How To Save Data Orc Parquet Text Csv In Hive File Or Any Different File Type? – 4 types 1 Easy Approach!

How to save data ORC Parquet Text CSV in Hive file or any different file type? - 4 types 1 easy approach!
Photo by Annie Spratt on Unsplash
Share this post and Earn Free Points!

In this post I will show you how to save data ORC Parquet Text CSV in Hive in few ways how you can export data from Hive to csv file. For this tutorial I have prepared table “test_csv_data” with few records into this table.

Introduction

Hive is a data warehousing tool that runs on top of a Hadoop cluster. It provides a SQL-like interface for querying and managing large datasets stored in Hadoop’s distributed filesystem (HDFS).

File Formats

ORC, Parquet, Text, and CSV are all file formats that can be used to store data in Hive. Each of these formats has its own advantages and disadvantages, and the choice of which format to use will depend on the specific needs of your application.

ORC (Optimized Row Columnar)

ORC (Optimized Row Columnar) is a data storage format that is designed to store large amounts of data in a column-oriented manner, which can be more efficient than storing data in a row-oriented format. ORC is often used in big data environments, such as Hadoop, where it can be used to store and process large volumes of structured and semi-structured data.

One of the benefits of using ORC is that it allows for efficient querying and data processing, as data is stored in a columnar format, which can be more efficient for certain types of queries. ORC also includes features such as compression, predicate pushdown, and indexing, which can further improve query performance and reduce the amount of data that needs to be read and processed.

ORC is a popular choice for storing data in Hadoop and is supported by many tools and technologies in the Hadoop ecosystem, including Hive, Pig, and Spark. It is also used in other big data environments, such as Apache Impala and Apache Drill.

Parquet

Apache Parquet is a columnar storage format for Hadoop and other distributed filesystems. It is designed to store and process large amounts of data efficiently, and is widely used in data warehousing and big data analytics applications.

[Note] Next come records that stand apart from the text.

(* ===== verification/PipelineFacts.v ===== *)
(** * PipelineFacts: framing and the credit ledger.

    A message decodes to the item it was encoded from; the credits of a ledger
    as numbers. *)

From S2P Require Import Prelude PyStr Utf8 Json JsonFacts PyLib Storage PyData Codec CodecFacts Gate GateFacts GateThreads Adaptive Concurrent Pipeline.

(** ** Framing *)

Section Framing.
Context {L : PyLibrary} {HM : HeaderModel}.

Lemma transport_header_printable h : header_ok h = true -> 0 <= th_record_id h -> printable (JDict (header_dict h)) = true.
Proof.
  unfold header_ok. intros Hh Hr. btauto_hyps. unfold header_dict. cbn [printable].
  apply andb_true_iff. split; [|vm_compute; reflexivity]. apply forallb_Forall.
  repeat apply Forall_cons_2; try apply Forall_nil_2;
    (apply andb_true_iff; split; [vm_compute; reflexivity|]; cbn [printable snd]); try reflexivity; try done.
  - rewrite forallb_fmap. by apply forallb_Forall, Forall_true.
  - by apply ascii_scalar, uuid_text_ascii.
  - by destruct (th_stage h).
Qed.

Lemma loads_header_dump h text b : header_ok h = true -> 0 <= th_record_id h ->
  dumps (JDict (header_dict h)) = Ok text -> utf8_encode text = Ok b -> loads_header b = Ok (JDict (header_dict h)).
Proof.
  intros Hh Hr Ht Hb. unfold loads_header.
  rewrite (dict_starts_utf8 (header_dict h) text b), (utf8_round_trip _ _ Hb) by done.
  apply loads_printed; [done|by apply transport_header_printable|done].
Qed.

(** What a successful encoding has checked, and made. *)
Lemma encode_item_inv stage i limits parts : encode_item stage i limits = Ok parts ->
  exists b text, parts = b :: it_frames i /\ validate_payload_limits (it_frames i) limits (Some (it_record_id i)) = Ok tt /\
    header_ok (header_of_item stage i) = true /\ dumps (JDict (header_dict (header_of_item stage i))) = Ok text /\
    utf8_encode text = Ok b /\ zlen b <= max_header_bytes limits.
Proof.
  unfold encode_item, make_header. intros H. ok_steps.
  btauto_hyps. repeat match goal with x : unit |- _ => destruct x end. eauto 12.
Qed.

Lemma validate_declared_item stage i : validate_declared_frames (header_of_item stage i) = Ok tt.
Proof.
  unfold validate_declared_frames. cbn -[PROTOCOL_VERSION]. rewrite Z.eqb_refl. cbn -[PROTOCOL_VERSION].
  assert (zlen (zlen <$> it_frames i) = zlen (it_frames i)) as -> by (unfold zlen; by rewrite length_fmap).
  rewrite Z.eqb_refl. cbn -[existsb]. apply throw_if_ok. apply (existsb_Forall _ (fun n => 0 <= n)); [intros n; apply Z.ltb_ge|].
  apply Forall_fmap, Forall_true. intros b. apply zlen_nonneg.
Qed.

Lemma header_record_id h : 0 <= th_record_id h < 2 ^ 128 -> extract_record_id (header_dict h) = Some (th_record_id h).
Proof.
  intros Hr. unfold extract_record_id. change (dict_get (header_dict h) (u "record_id")) with (Some (JStr (uuid_text (th_record_id h)))).
  cbn iota beta. by rewrite uuid_round_trip.
Qed.

Lemma header_frames limits stage i b text : zlen b <= max_header_bytes limits ->
  validate_payload_limits (it_frames i) limits (Some (it_record_id i)) = Ok tt ->
  header_ok (header_of_item stage i) = true -> 0 <= it_record_id i < 2 ^ 128 ->
  dumps (JDict (header_dict (header_of_item stage i))) = Ok text -> utf8_encode text = Ok b ->
  decode_message (b :: it_frames i) stage limits = Ok i.
Proof.
  intros Hb Hv Hh Hr Ht Hu. pose proof Hv as Hv'. unfold validate_payload_limits in Hv'. ok_steps. btauto_hyps.
  destruct (it_frames i) as [|f fs] eqn:Ef; [done|]. unfold decode_message.
  rewrite (proj2 (Z.ltb_ge _ _)) by done. rewrite (proj2 (Z.ltb_ge _ _)) by done. rewrite !throw_if_false, !result_bind_ret.
  rewrite (loads_header_dump _ _ _ Hh (proj1 Hr) Ht Hu), !result_bind_ret.
  rewrite (validate_dump _ Hh Hr), result_bind_ret, (validate_declared_item stage i), result_bind_ret.
  cbn [th_stage header_of_item th_frame_count th_frame_sizes th_record_id th_generation th_deadline th_configuration_revision].
  rewrite (bool_decide_true (stage = stage)), Ef, Z.eqb_refl by done. cbn [negb]. rewrite !throw_if_false, !result_bind_ret.
  rewrite (bool_decide_true (_ = _)) by done. cbn [negb]. rewrite throw_if_false, result_bind_ret.
  rewrite Hv, result_bind_ret. rewrite generation_ok, result_bind_ret; [by destruct i; cbn in *; subst|].
  unfold header_ok in Hh. btauto_hyps. done.
Qed.

Lemma peek_encoded stage i limits parts : encode_item stage i limits = Ok parts -> 0 <= it_record_id i < 2 ^ 128 ->
  peek_record_and_generation parts = Ok (Some (it_record_id i), Some (it_generation i)).
Proof.
  intros H Hr. apply encode_item_inv in H as (b&text&->&_&Hh&Ht&Hu&_). unfold peek_record_and_generation.
  rewrite (loads_header_dump _ _ _ Hh (proj1 Hr) Ht Hu), header_record_id by done.
  change (dict_get (header_dict (header_of_item stage i)) (u "generation")) with (Some (JInt (it_generation i))). cbn iota beta.
  unfold header_ok in Hh. cbn in Hh. btauto_hyps. by rewrite (proj2 (Z.ltb_lt _ _)).
Qed.

Lemma decode_encoded stage i limits parts : encode_item stage i limits = Ok parts -> 0 <= it_record_id i < 2 ^ 128 ->
  decode_message parts stage limits = Ok i /\ peek_record_and_generation parts = Ok (Some (it_record_id i), Some (it_generation i)).
Proof.
  intros H Hr. split; [|by eapply peek_encoded].
  apply encode_item_inv in H as (b&text&->&Hv&Hh&Ht&Hu&Hb). by eapply header_frames.
Qed.

(** C14 (framing_round_trip): a message decodes at its stage to the item it was
    encoded from, with the same frames, and its header tells the record and the
    generation to whoever only peeks; no other stage accepts it. *)
Theorem framing_round_trip stage i limits parts :
  encode_item stage i limits = Ok parts -> 0 <= it_record_id i < 2 ^ 128 ->
  decode_message parts stage limits = Ok i /\
  peek_record_and_generation parts = Ok (Some (it_record_id i), Some (it_generation i)) /\
  (forall stage', stage' <> stage -> is_ok (decode_message parts stage' limits) = false).
Proof.
  intros H Hr. destruct (decode_encoded stage i limits parts H Hr) as [Hd Hp]. split; [done|]. split; [done|].
  intros stage' Hs. destruct (decode_message parts stage' limits) as [i'|] eqn:E; [exfalso|done].
    apply encode_item_inv in H as (b&text&->&Hv&Hh&Ht&Hu&Hb). unfold decode_message in E.
    destruct (it_frames i); [done|]. ok_steps.
    rewrite (loads_header_dump _ _ _ Hh (proj1 Hr) Ht Hu) in *. simplify_eq. rewrite (validate_dump _ Hh Hr) in *. simplify_eq.
    btauto_hyps. cbn [th_stage header_of_item] in *. congruence.
Qed.

(** Whatever parts arrive, what is decoded is within the limits and belongs to
    a positive generation. *)
Lemma decoded_bounds parts stage limits i : decode_message parts stage limits = Ok i ->
  0 < it_generation i /\ it_frames i = tail parts /\ 1 <= zlen (it_frames i) <= max_frames limits /\
  sum_by zlen (it_frames i) <= max_payload_bytes limits.
Proof.
  unfold decode_message. destruct parts as [|h [|f fs]]; [done..|]. intros H. ok_steps.
  unfold validate_payload_limits, CaptureGeneration in *. ok_steps.
  match goal with H : (if ?c then _ else _) = Ok _ |- _ => destruct c eqn:? ; [done|injection H as <-] end.
  btauto_hyps. cbn [it_generation it_frames tail]. split; [done|]. split; [done|]. split; [|done].
  split; [unfold zlen; cbn; lia|done].
Qed.
End Framing.

(** A model that reads back its own dumps *)
Definition sample_validate (d : list (pystr * json)) : option TransportHeader :=
  match d with
  | [(_, JStr revision); (_, JInt deadline); (_, JInt count); (_, JList sizes); (_, JInt generation); (_, JInt version);
     (_, JStr record_id); (_, JStr stage)] =>
      match uuid_of_text (fun _ => Raise ValueError) record_id, List.find (fun s => bool_decide (stage_value s = stage)) all_stages with
      | Ok r, Some s =>
          let h := {| th_protocol_version := version; th_record_id := r; th_generation := generation;
                      th_configuration_revision := revision; th_stage := s; th_deadline := deadline; th_frame_count := count;
                      th_frame_sizes := omap (fun j => match j with JInt n => Some n | _ => None end) sizes |} in
          if header_ok h then Some h else None
      | _, _ => None
      end
  | _ => None
  end.

Definition sample_header_model : HeaderModel.
Proof.
  refine {| model_validate := sample_validate |}.
  - intros d h. unfold sample_validate. intros Hv. repeat case_match; by simplify_eq.
  - intros h Hh Hr. unfold sample_validate, header_dict. rewrite uuid_round_trip by done.
    assert (List.find (fun s => bool_decide (stage_value s = stage_value (th_stage h))) all_stages = Some (th_stage h)) as ->
      by (destruct h as [? ? ? ? []]; vm_compute; reflexivity).
    assert (Hs : omap (fun j => match j with JInt n => Some n | _ => None end) (JInt <$> th_frame_sizes h) = th_frame_sizes h).
    { induction (th_frame_sizes h) as [|n l IH]; [done|]. cbn. by rewrite IH. }
    rewrite Hs. destruct h; cbn in *. by rewrite Hh.
Defined.

Definition sample_item : item pybytes :=
  {| it_record_id := 77; it_generation := 1; it_configuration_revision := u "rev"; it_deadline := 5; it_frames := [[1; 2; 3]; []] |}.

Definition sample_parts : list pybytes := match encode_item REDACTED sample_item default_limits with Ok parts => parts | Raise _ => [] end.

Lemma framing_round_trip_witness :
  length sample_parts = 3%nat /\ decode_message (HM := sample_header_model) sample_parts REDACTED default_limits = Ok sample_item /\
  peek_record_and_generation sample_parts = Ok (Some 77, Some 1).
Proof.
  split; [vm_compute; reflexivity|].
  destruct (framing_round_trip (HM := sample_header_model) REDACTED sample_item default_limits sample_parts) as (Hd&Hp&_);
    [vm_compute; reflexivity|split; vm_compute; done|]. by split.
Defined.

(** ** Credits *)

Lemma in_use_fresh (l : ledger) g n : l !! g = None -> in_use_locked (<[g := n]> l) = n + in_use_locked l.
Proof. intros Hg. unfold in_use_locked. by rewrite (sum_by_perm snd _ _ (map_to_list_insert l g n Hg)), sum_by_cons. Qed.

Lemma in_use_delete (l : ledger) g : in_use_locked (delete g l) = in_use_locked l - credit_of l g.
Proof.
  unfold credit_of. destruct (l !! g) as [v|] eqn:E; cbn; [|rewrite delete_id by done; lia].
  rewrite <- (insert_delete_id l g v E) at 2. rewrite in_use_fresh by (by rewrite lookup_delete_eq). lia.
Qed.

Lemma in_use_insert (l : ledger) g n : in_use_locked (<[g := n]> l) = in_use_locked l - credit_of l g + n.
Proof. rewrite <- insert_delete_eq, in_use_fresh, in_use_delete by (by rewrite lookup_delete_eq). lia. Qed.

Lemma credit_insert (l : ledger) g n g' : credit_of (<[g := n]> l) g' = if bool_decide (g = g') then n else credit_of l g'.
Proof. unfold credit_of. rewrite lookup_insert. by repeat case_decide; case_bool_decide. Qed.
Lemma credit_delete (l : ledger) g g' : credit_of (delete g l) g' = if bool_decide (g = g') then 0 else credit_of l g'.
Proof. unfold credit_of. rewrite lookup_delete. by repeat case_decide; case_bool_decide. Qed.

(** The counts kept are positive, and do not exceed the capacity together. *)
Definition ledger_ok (cap : Z) (l : ledger) : Prop := map_Forall (fun _ n => 0 < n) l /\ in_use_locked l <= cap.

Lemma credit_nonneg cap l g : ledger_ok cap l -> 0 <= credit_of l g.
Proof. intros [Hl _]. unfold credit_of. destruct (l !! g) as [n|] eqn:E; cbn; [|lia]. by apply Z.lt_le_incl, (Hl g). Qed.

Lemma empty_ledger_ok cap : 0 <= cap -> ledger_ok cap ∅.
Proof. intros Hc. split; [apply map_Forall_empty|]. unfold in_use_locked. by rewrite map_to_list_empty. Qed.

Lemma acquire_ok cap g l : ledger_ok cap l -> exists b, (try_acquire cap g l).2 = Ok b /\ ledger_ok cap (try_acquire cap g l).1 /\
  forall g', credit_of (try_acquire cap g l).1 g' = credit_of l g' + if b && bool_decide (g = g') then 1 else 0.
Proof.
  intros Hl. unfold try_acquire. destruct (Z.leb_spec cap (in_use_locked l)) as [Hc|Hc]; cbn.
  - exists false. split; [done|]. split; [done|]. intros g'. cbn. lia.
  - exists true. split; [done|]. pose proof (credit_nonneg _ _ g Hl). destruct Hl as [Hp Hu]. split.
    + split; [apply map_Forall_insert_2; [lia|done]|]. rewrite in_use_insert. lia.
    + intros g'. rewrite credit_insert. cbn. case_bool_decide; [subst|]; lia.
Qed.

Lemma release_ok cap g l : ledger_ok cap l -> exists b, (release_if_acquired g l).2 = Ok b /\
  ledger_ok cap (release_if_acquired g l).1 /\
  forall g', credit_of (release_if_acquired g l).1 g' = credit_of l g' - if bool_decide (0 < credit_of l g /\ g = g') then 1 else 0.
Proof.
  intros Hl. unfold release_if_acquired, give_back. destruct (Z.leb_spec (credit_of l g) 0) as [Hc|Hc]; cbn.
  - exists false. split; [done|]. split; [done|]. intros g'. rewrite bool_decide_false by lia. lia.
  - exists true. split; [done|]. destruct Hl as [Hp Hu]. destruct (Z.eqb_spec (credit_of l g) 1) as [H1|H1]; split.
    + split; [by apply map_Forall_delete|]. rewrite in_use_delete. lia.
    + intros g'. rewrite credit_delete. destruct (decide (g = g')) as [->|Hn]; [rewrite !bool_decide_true by (split; done || done); lia|].
      rewrite !bool_decide_false by naive_solver. lia.
    + split; [apply map_Forall_insert_2; [lia|done]|]. rewrite in_use_insert. lia.
    + intros g'. rewrite credit_insert. destruct (decide (g = g')) as [->|Hn]; [rewrite !bool_decide_true by (split; done || done); lia|].
      rewrite !bool_decide_false by naive_solver. lia.
Qed.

One of the main advantages of using Parquet is that it allows you to store and process data in a columnar format, which can be much more efficient than storing and processing data in a row-based format. This is because columnar storage allows you to access and process only the specific columns that you need, rather than reading and processing an entire row of data.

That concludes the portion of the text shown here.